House and colleagues [46] investigated the in vivo digestibility of hempseed proteins using a rat bioassay for protein digestibility, with the aim to evaluate the actual amino acid bioavailability. The authors observed that the in vivo protein digestibility of hempseed proteins collocates hempseed in the same range as the major pulse protein sources, such as lentils, and above cereal grain products. Furthermore, they also found that the presence of hull in the seed negatively affects the digestibility of the hempseed proteins. In fact, removal of the hull fraction from the hempseed led to an average increase in the protein digestibility from 85.2 to 94.9%. The authors supposed that the high fibre content of the hull may exert an influence on the digestibility of the proteins, but it is also possible that this decrease is, almost in part, due to the presence of some antinutritional factors such as phytate and trypsin inhibitors [39,74,75], with a different distribution in the various parts of the whole hempseed (see Section 3.1.5).

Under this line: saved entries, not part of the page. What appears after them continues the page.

(* ===== verification/Ast.v ===== *)
(** include/ep2/lang/AST.h: the syntax trees of the ep2 language. *)
From Stdlib Require Import ZArith Lia List String.
From stdpp Require Import base list numbers option strings gmap.
From S2P Require Import Prelude Lexer.
#[local] Open Scope Z_scope.
#[local] Set Warnings "-register-all".
#[local] Arguments String.append !_ _ : simpl nomatch.

Module Ast.
Import Lexer.

(** A [unique_ptr] the parser may leave null is an [option]. *)
Inductive VarType := MkVarType (name : string) (params : list VarTemplateParam)
with VarTemplateParam :=
  | VarTemplateParam_Integer (value : Z)
  | VarTemplateParam_Type (type : option VarType).

Definition type_name (t : VarType) : string := let 'MkVarType n _ := t in n.
Definition params (t : VarType) : list VarTemplateParam := let 'MkVarType _ ps := t in ps.

Inductive VarTemplateParamKind := Kind_Integer | Kind_Type.
#[export] Instance VarTemplateParamKind_eq_dec : EqDecision VarTemplateParamKind.
Proof. solve_decision. Defined.
Definition getKind (p : VarTemplateParam) : VarTemplateParamKind :=
  match p with VarTemplateParam_Integer _ => Kind_Integer | VarTemplateParam_Type _ => Kind_Type end.

(** [checkParam]: the sizes first, then the kinds one by one. *)
Fixpoint check_kinds (kinds : list VarTemplateParamKind) (ps : list VarTemplateParam) : bool :=
  match kinds, ps with
  | k :: ks, p :: ps' => bool_decide (getKind p = k) && check_kinds ks ps'
  | _, _ => true
  end.
Definition checkParam (kinds : list VarTemplateParamKind) (t : VarType) : bool :=
  if negb (length kinds =? length (params t))%nat then false else check_kinds kinds (params t).

Record VariableExprAST := MkVariable { v_loc : Location; v_name : string }.

Record PathExprAST := MkPath { p_loc : Location; path : list VariableExprAST }.
Definition getPathLength (p : PathExprAST) : nat := length (path p).
Definition append (next : VariableExprAST) (p : PathExprAST) : PathExprAST :=
  MkPath (p_loc p) (path p ++ [next]).

(** [print]: the names with a dot after each but the last. *)
Fixpoint print_names (vs : list VariableExprAST) : string :=
  match vs with
  | [] => ""
  | [v] => v_name v
  | v :: vs' => v_name v +:+ "." +:+ print_names vs'
  end.
Definition print_path (p : PathExprAST) : string := print_names (path p).

Record VarDeclExprAST (E : Type) := MkVarDecl {
  d_loc : Location; d_name : string; d_type : VarType; initVal : option E }.
Arguments MkVarDecl {E} _ _ _ _.
Arguments d_loc {E} _.
Arguments d_name {E} _.
Arguments d_type {E} _.
Arguments initVal {E} _.

(** Operators are the [char] of their token. *)
Inductive ExprAST :=
  | NumberExprAST (loc : Location) (val : Z)
  | LiteralExprAST (loc : Location) (values : list ExprAST) (dims : list Z)
  | StructLiteralExprAST (loc : Location) (values : list (option ExprAST))
  | AtomLiteralExprAST (loc : Location) (atom : string)
  | PortLiteralExprAST (loc : Location) (event atom : string) (instance : Z)
  | PathExpr (p : PathExprAST)
  | VarDeclExpr (d : VarDeclExprAST ExprAST)
  | InitExprAST (loc : Location) (type : VarType) (initVals : list ExprAST)
  | ReturnExprAST (loc : Location) (expr : option (option ExprAST))
  | BinaryExprAST (loc : Location) (op : Z) (lhs rhs : ExprAST)
  | CallExprAST (loc : Location) (callee : PathExprAST) (args : list ExprAST)
      (ins outs : list string)
  | IfElseExprAST (loc : Location) (cond : ExprAST)
      (thenExprs elseExprs : option (list ExprAST)).

Definition ExprASTList := list ExprAST.

(** [isCommand] of a call *)
Definition isCommand (ins outs : list string) : bool :=
  match ins, outs with [], [] => false | _, _ => true end.

Inductive FunctionType := Function_Controller | Function_Handler.

Record PrototypeAST := MkPrototype {
  pr_loc : Location; pr_name : string; pr_args : list (VarDeclExprAST ExprAST);
  pr_atom : option string; pr_type : FunctionType }.

Definition getFunctionTypeName (p : PrototypeAST) : string :=
  match pr_type p with Function_Controller => "controller" | Function_Handler => "handler" end.

Definition getMangledName (p : PrototypeAST) : string :=
  let mangled := "__" +:+ getFunctionTypeName p +:+ "_" +:+ pr_name p in
  match pr_atom p with Some a => mangled +:+ "_" +:+ a | None => mangled end.

Inductive Attribute := AttrString (s : string) | AttrBool (b : bool) | AttrList (l : list string).
Abbreviation AttributesType := (gmap string Attribute).

Inductive RecordBody :=
  | FunctionAST (proto : PrototypeAST) (body : ExprASTList)
  | StructAST (isEvent : bool) (loc : Location) (name : string)
      (variables : list (VarDeclExprAST ExprAST))
  | ScopeAST (loc : Location) (name : string) (handlers : list string) (partitionKey : string)
  | GlobalAST (loc : Location) (name : string) (variable : VarDeclExprAST ExprAST).

Record RecordAST := MkRecord { attributes : AttributesType; r_body : RecordBody }.
Definition ModuleAST := list RecordAST.

End Ast.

Overall, whole hempseed can be considered a rich-protein source containing a protein amount higher or similar than other protein-rich products, such as quinoa (13.0%) [45], chia seeds (18.2–19.7%) [76], buckwheat seeds (27.8%) [45] and linseeds (20.9%) [45]. Nutritionally, the protein fraction of hempseed is highly digestible, has a good profile of EAAs required for infants similar to those of casein except for lysine that is the first limiting amino acid in hempseed proteins, even if this limitation is related only for the amino acid requirement for infants up to 5 years old who require a larger proportion of lysin. Furthermore, in addition to EAA profile, it is important to consider also the benefits provided by the amount of other non-EEAs such as arginine. In fact, arginine is a dietary precursor for the formation of nitric oxide (NO), a potent mediator of vascular tone, and therefore it is very important for the health of the cardiovascular system. Additionally, arginine and NO specifically, have been linked to optimal immune function and to muscle repair [46], so from this point of view, the proteins of hempseed represent an important source of digestible arginine. Hence, whole hempseed or their derived products such as hempseed meal or hempseed protein isolate can be considered a good viable, vegetable-based protein source for human diet.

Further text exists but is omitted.